Ora, como indiquei, o sustentáculo de toda uma ordem simbólica, que perderá então muito de seu prestígio inicial, posto que a satisfação pulsional reivindica sua cidadania, será, justamente, o Nome-do-Pai. De categoria de vocação universal e transcendental, com fortes ressonâncias teológicas desde o Freud de Totem e tabu (o Totem está a meio caminho entre o pai primevo assassinado e deus pai todo poderoso), ele também, e em especial, terá que se haver com os novos tempos. Toda uma ordem patriarcal, em boa parte sustentada em Deus pai, se rearranjará, se desfará, passará por mudanças radicais. Será então quando Lacan, no livro 22 de seu Seminário RSI, nos termos de Miller na lição 10 de seu último curso, O ser e o UM, ESBOÇARÁ (e gostaria de enfatizar o verbo esboçar) uma nova categoria, a saber, a père-version. Tal categoria será nada mais, nada menos que a tentativa de Lacan de SINTHOMATIZAR o Nome-do-Pai, quer dizer, de pensar algo relativo a uma função – ainda uma função -, mas que não se sustentasse mais apenas num universal que veiculasse, como aprendemos em Totem e tabu, uma interdição. Ao contrário, tentando ali pensar e situar o pai, mas marcado pela pulsão, quer dizer, por um gozo próprio e específico a ele, e que se transmitisse. Insisti no termo esboço porque o tomo como um convite feito por Miller para que testemos seu alcance, para que forcemos seus limites e para que insistamos em ampliar seu alcance.

O romance de Christine Angot que Ana trabalhará hoje certamente nos convida a isso: nada mais longe de um pai interditor do que o pai do romance autobiográfico de Angot – um pai incestuoso que manteve com a filha (com seu consentimento) uma longa história erótica de incesto consumado.
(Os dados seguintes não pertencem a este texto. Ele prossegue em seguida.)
(* ===== verification/Utf8.v ===== *)
(** * UTF-8

    Rust's [String], [str::from_utf8], [String::push] and [str::chars] as the
    language defines them: a string is its list of bytes, a [char] a Unicode
    scalar value.  [utf8_decode] is the strict decoder (overlong forms,
    surrogates and values above U+10FFFF are rejected); [utf8_encode] is its
    inverse on scalar values. *)

From S2P Require Import Prelude.

Definition is_scalar (c : Z) : bool :=
  (0 <=? c) && (c <=? 0x10FFFF) && negb ((0xD800 <=? c) && (c <=? 0xDFFF)).

Definition cont_byte (b : Z) : bool := (0x80 <=? b) && (b <=? 0xBF).

Definition utf8_char (c : Z) : bytes :=
  if c <? 0x80 then [c]
  else if c <? 0x800 then [0xC0 + c / 64; 0x80 + c mod 64]
  else if c <? 0x10000 then
    [0xE0 + c / 4096; 0x80 + (c / 64) mod 64; 0x80 + c mod 64]
  else
    [0xF0 + c / 262144; 0x80 + (c / 4096) mod 64; 0x80 + (c / 64) mod 64; 0x80 + c mod 64].

Definition utf8_encode (cs : list Z) : bytes := concat (map utf8_char cs).

Fixpoint utf8_decode (bs : bytes) : option (list Z) :=
  match bs with
  | [] => Some []
  | b0 :: t0 =>
      if (0 <=? b0) && (b0 <? 0x80) then
        match utf8_decode t0 with Some cs => Some (b0 :: cs) | None => None end
      else if (0xC2 <=? b0) && (b0 <=? 0xDF) then
        match t0 with
        | b1 :: t1 =>
            if cont_byte b1 then
              match utf8_decode t1 with
              | Some cs => Some ((b0 - 0xC0) * 64 + (b1 - 0x80) :: cs)
              | None => None
              end
            else None
        | [] => None
        end
      else if (0xE0 <=? b0) && (b0 <=? 0xEF) then
        match t0 with
        | b1 :: b2 :: t2 =>
            let c := (b0 - 0xE0) * 4096 + (b1 - 0x80) * 64 + (b2 - 0x80) in
            if cont_byte b1 && cont_byte b2 && (0x800 <=? c) && is_scalar c then
              match utf8_decode t2 with Some cs => Some (c :: cs) | None => None end
            else None
        | _ => None
        end
      else if (0xF0 <=? b0) && (b0 <=? 0xF4) then
        match t0 with
        | b1 :: b2 :: b3 :: t3 =>
            let c := (b0 - 0xF0) * 262144 + (b1 - 0x80) * 4096
                     + (b2 - 0x80) * 64 + (b3 - 0x80) in
            if cont_byte b1 && cont_byte b2 && cont_byte b3
               && (0x10000 <=? c) && is_scalar c then
              match utf8_decode t3 with Some cs => Some (c :: cs) | None => None end
            else None
        | _ => None
        end
      else None
  end.

Definition utf8_valid (bs : bytes) : bool :=
  match utf8_decode bs with Some _ => true | None => false end.

(** [str::chars] of a valid string. *)
Definition chars (bs : bytes) : list Z :=
  match utf8_decode bs with Some cs => cs | None => [] end.

Lemma is_scalar_spec c :
  is_scalar c = true <-> 0 <= c <= 0xD7FF \/ 0xE000 <= c <= 0x10FFFF.
Proof. unfold is_scalar. lia. Qed.

(** A scalar value is determined by its 6-bit digits. *)
Lemma digits_64 c : c = c / 64 * 64 + c mod 64 /\ 0 <= c mod 64 < 64.
Proof. pose proof (Z.div_mod c 64). pose proof (Z.mod_pos_bound c 64). lia. Qed.

Lemma utf8_decode_char c bs cs :
  is_scalar c = true -> utf8_decode bs = Some cs ->
  utf8_decode (utf8_char c ++ bs) = Some (c :: cs).
Proof.
  intros Hc Hbs. apply is_scalar_spec in Hc as Hr. unfold utf8_char.
  assert (c / 4096 = c / 64 / 64) as -> by (rewrite Z.div_div; [done | lia | lia]).
  assert (c / 262144 = c / 64 / 64 / 64) as -> by (rewrite !Z.div_div; [done | lia ..]).
  destruct (digits_64 c) as [E0 L0]. destruct (digits_64 (c / 64)) as [E1 L1].
  destruct (digits_64 (c / 64 / 64)) as [E2 L2].
  set (q := c / 64) in *. set (q2 := q / 64) in *. set (q3 := q2 / 64) in *.
  set (r := c mod 64) in *. set (r1 := q mod 64) in *. set (r2 := q2 mod 64) in *.
  clearbody q q2 q3 r r1 r2.
  destruct (Z.ltb_spec c 0x80).
  { cbn [app utf8_decode]. zcmp. by rewrite Hbs. }
  destruct (Z.ltb_spec c 0x800).
  { cbn [app utf8_decode]. unfold cont_byte. zcmp. rewrite Hbs. do 2 f_equal. lia. }
  destruct (Z.ltb_spec c 0x10000).
  { cbn [app utf8_decode]. unfold cont_byte. zcmp.
    replace ((0xE0 + q2 - 0xE0) * 4096 + (0x80 + r1 - 0x80) * 64 + (0x80 + r - 0x80))
      with c by lia.
    zcmp. rewrite Hc, Hbs. done. }
  cbn [app utf8_decode]. unfold cont_byte. zcmp.
  replace ((0xF0 + q3 - 0xF0) * 262144 + (0x80 + r2 - 0x80) * 4096
           + (0x80 + r1 - 0x80) * 64 + (0x80 + r - 0x80)) with c by lia.
  zcmp. rewrite Hc, Hbs. done.
Qed.

Lemma utf8_decode_encode cs :
  Forall (fun c => is_scalar c = true) cs -> utf8_decode (utf8_encode cs) = Some cs.
Proof.
  induction 1 as [|c cs Hc Hcs IH]; [done |]. by apply utf8_decode_char.
Qed.

(** The three multi-byte shapes are the digits of the scalar they denote. *)
Lemma utf8_char_2 b0 b1 :
  0xC2 <= b0 <= 0xDF -> 0x80 <= b1 <= 0xBF ->
  utf8_char ((b0 - 0xC0) * 64 + (b1 - 0x80)) = [b0; b1].
Proof.
  intros. unfold utf8_char. zcmp.
  rewrite <- (Z.div_unique_pos _ 64 (b0 - 0xC0) (b1 - 0x80)),
    <- (Z.mod_unique_pos _ 64 (b0 - 0xC0) (b1 - 0x80)) by lia.
  repeat (f_equal; try lia).
Qed.

Lemma utf8_char_3 b0 b1 b2 c :
  0xE0 <= b0 <= 0xEF -> 0x80 <= b1 <= 0xBF -> 0x80 <= b2 <= 0xBF ->
  c = (b0 - 0xE0) * 4096 + (b1 - 0x80) * 64 + (b2 - 0x80) -> 0x800 <= c ->
  utf8_char c = [b0; b1; b2].
Proof.
  intros ??? Hc ?. unfold utf8_char.
  assert (c / 4096 = c / 64 / 64) as -> by (rewrite Z.div_div; [done | lia | lia]).
  assert (Hq : c / 64 = (b0 - 0xE0) * 64 + (b1 - 0x80)).
  { symmetry. apply (Z.div_unique_pos _ _ _ (b2 - 0x80)); lia. }
  assert (Hr : c mod 64 = b2 - 0x80).
  { symmetry. apply (Z.mod_unique_pos _ _ ((b0 - 0xE0) * 64 + (b1 - 0x80))); lia. }
  zcmp. rewrite Hr, Hq, <- (Z.div_unique_pos _ 64 (b0 - 0xE0) (b1 - 0x80)),
    <- (Z.mod_unique_pos _ 64 (b0 - 0xE0) (b1 - 0x80)) by lia.
  repeat (f_equal; try lia).
Qed.

Lemma utf8_char_4 b0 b1 b2 b3 c :
  0xF0 <= b0 <= 0xF4 -> 0x80 <= b1 <= 0xBF -> 0x80 <= b2 <= 0xBF -> 0x80 <= b3 <= 0xBF ->
  c = (b0 - 0xF0) * 262144 + (b1 - 0x80) * 4096 + (b2 - 0x80) * 64 + (b3 - 0x80) ->
  0x10000 <= c ->
  utf8_char c = [b0; b1; b2; b3].
Proof.
  intros ???? Hc ?. unfold utf8_char.
  assert (c / 4096 = c / 64 / 64) as -> by (rewrite Z.div_div; [done | lia | lia]).
  assert (c / 262144 = c / 64 / 64 / 64) as -> by (rewrite !Z.div_div; [done | lia ..]).
  assert (Hr : c mod 64 = b3 - 0x80).
  { symmetry. apply (Z.mod_unique_pos _ _
      ((b0 - 0xF0) * 4096 + (b1 - 0x80) * 64 + (b2 - 0x80))); lia. }
  assert (Hq : c / 64 = (b0 - 0xF0) * 4096 + (b1 - 0x80) * 64 + (b2 - 0x80)).
  { symmetry. apply (Z.div_unique_pos _ _ _ (b3 - 0x80)); lia. }
  assert (Hr1 : (c / 64) mod 64 = b2 - 0x80).
  { symmetry. apply (Z.mod_unique_pos _ _ ((b0 - 0xF0) * 64 + (b1 - 0x80))); lia. }
  assert (Hq1 : c / 64 / 64 = (b0 - 0xF0) * 64 + (b1 - 0x80)).
  { symmetry. apply (Z.div_unique_pos _ _ _ (b2 - 0x80)); lia. }
  zcmp. rewrite Hr, Hr1, Hq1, <- (Z.div_unique_pos _ 64 (b0 - 0xF0) (b1 - 0x80)),
    <- (Z.mod_unique_pos _ 64 (b0 - 0xF0) (b1 - 0x80)) by lia.
  repeat (f_equal; try lia).
Qed.

Lemma utf8_decode_inv bs cs :
  utf8_decode bs = Some cs ->
  Forall (fun c => is_scalar c = true) cs /\ utf8_encode cs = bs.
Proof.
  remember (length bs) as n eqn:Hn. assert (length bs <= n)%nat as Hle by lia. clear Hn.
  revert bs cs Hle.
  induction n as [|n IH]; intros [|b0 t0] cs Hle; cbn [length] in Hle;
    try (intros [= <-]; split; [constructor | done]); [lia |].
  cbn [utf8_decode]. unfold cont_byte.
  destruct ((0 <=? b0) && (b0 <? 0x80)) eqn:E1.
  { case_match eqn:Hd; intros [= <-]. apply IH in Hd as [Hf He]; [| lia].
    split; [constructor; [apply is_scalar_spec; lia | done] |].
    unfold utf8_encode. cbn [map concat]. unfold utf8_char at 1. zcmp.
    fold (utf8_encode l). by rewrite He. }
  destruct ((0xC2 <=? b0) && (b0 <=? 0xDF)) eqn:E2.
  { destruct t0 as [|b1 t1]; [done |]. cbn [length] in Hle.
    case_match eqn:Hb; [| done]. case_match eqn:Hd; intros [= <-].
    apply IH in Hd as [Hf He]; [| lia].
    split; [constructor; [apply is_scalar_spec; lia | done] |].
    unfold utf8_encode. cbn [map concat]. rewrite utf8_char_2 by lia.
    fold (utf8_encode l). by rewrite He. }
  destruct ((0xE0 <=? b0) && (b0 <=? 0xEF)) eqn:E3.
  { destruct t0 as [|b1 [|b2 t2]]; [done.. |]. cbn [length] in Hle.
    case_match eqn:Hb; [| done]. case_match eqn:Hd; intros [= <-].
    apply IH in Hd as [Hf He]; [| lia].
    rewrite !andb_true_iff in Hb. destruct Hb as [[[Hb1 Hb2] Hge] Hs].
    split; [by constructor |].
    unfold utf8_encode. cbn [map concat]. rewrite (utf8_char_3 b0 b1 b2) by lia.
    fold (utf8_encode l). by rewrite He. }
  destruct ((0xF0 <=? b0) && (b0 <=? 0xF4)) eqn:E4; [| done].
  destruct t0 as [|b1 [|b2 [|b3 t3]]]; [done.. |]. cbn [length] in Hle.
  case_match eqn:Hb; [| done]. case_match eqn:Hd; intros [= <-].
  apply IH in Hd as [Hf He]; [| lia].
  rewrite !andb_true_iff in Hb. destruct Hb as [[[[Hb1 Hb2] Hb3] Hge] Hs].
  split; [by constructor |].
  unfold utf8_encode. cbn [map concat]. rewrite (utf8_char_4 b0 b1 b2 b3) by lia.
  fold (utf8_encode l). by rewrite He.
Qed.

Lemma utf8_char_length c : (1 <= length (utf8_char c) <= 4)%nat.
Proof. unfold utf8_char. repeat case_match; simpl; lia. Qed.

Lemma utf8_encode_length cs :
  (length cs <= length (utf8_encode cs) <= 4 * length cs)%nat.
Proof.
  unfold utf8_encode. induction cs as [|c cs IH]; simpl; [lia |].
  rewrite length_app. pose proof (utf8_char_length c). lia.
Qed.

Lemma utf8_char_bytes c : is_scalar c = true -> bytes_ok (utf8_char c).
Proof.
  intros Hc%is_scalar_spec. unfold utf8_char.
  assert (forall a, 0 <= a mod 64 < 64) by (intros; apply Z.mod_pos_bound; lia).
  pose proof (Z.div_mod c 64). pose proof (Z.div_mod c 4096). pose proof (Z.div_mod c 262144).
  pose proof (Z.mod_pos_bound c 4096). pose proof (Z.mod_pos_bound c 262144).
  pose proof (H c). pose proof (H (c / 64)). pose proof (H (c / 4096)).
  repeat zcase; repeat constructor; unfold is_byte; lia.
Qed.

Lemma utf8_encode_bytes cs :
  Forall (fun c => is_scalar c = true) cs -> bytes_ok (utf8_encode cs).
Proof.
  induction 1; [constructor |]. unfold utf8_encode. cbn [map concat].
  apply bytes_ok_app. split; [by apply utf8_char_bytes | done].
Qed.

Lemma utf8_valid_bytes bs : utf8_valid bs = true -> bytes_ok bs.
Proof.
  unfold utf8_valid. case_match eqn:E; [intros _ | done].
  apply utf8_decode_inv in E as [? <-]. by apply utf8_encode_bytes.
Qed.

Lemma utf8_valid_chars bs : utf8_valid bs = true -> utf8_encode (chars bs) = bs.
Proof. unfold utf8_valid, chars. case_match eqn:E; [intros _ | done]. by apply utf8_decode_inv. Qed.

Lemma chars_scalar bs : Forall (fun c => is_scalar c = true) (chars bs).
Proof. unfold chars. case_match eqn:E; [exact (proj1 (utf8_decode_inv _ _ E)) | constructor]. Qed.

(** Valid texts concatenate. *)
Lemma utf8_valid_app a b : utf8_valid a = true -> utf8_valid b = true -> utf8_valid (a ++ b) = true.
Proof.
  intros Ha%utf8_valid_chars Hb%utf8_valid_chars. unfold utf8_valid. rewrite <- Ha, <- Hb. unfold utf8_encode.
  rewrite <- concat_app, <- map_app. change (concat (map utf8_char (chars a ++ chars b))) with (utf8_encode (chars a ++ chars b)).
  rewrite utf8_decode_encode; [done |]. apply Forall_app. split; apply chars_scalar.
Qed.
Se tal categoria, a de père-version, der mostras de que pode alcançar tal situação, bem, poderemos concluir que sim, que a psicanálise dispõe de instrumentos capazes de tocar de perto os impasses e a desordem próprias de um mundo (des)orientado pelas exigências de satisfação pulsional. Vamos lá então.

Sérgio de Castro

 


[i] Atividade da Diretoria de Biblioteca da Seção Minas Gerais da EBP, em 9 de junho de 2018, na sede da Seção Minas Gerais, intitulada “A sintomatização das categorias analíticas: Christine Angot e a père-version”, coordenada por Sérgio de Castro e tendo por convidada Ana Lúcia Luterbach Holck.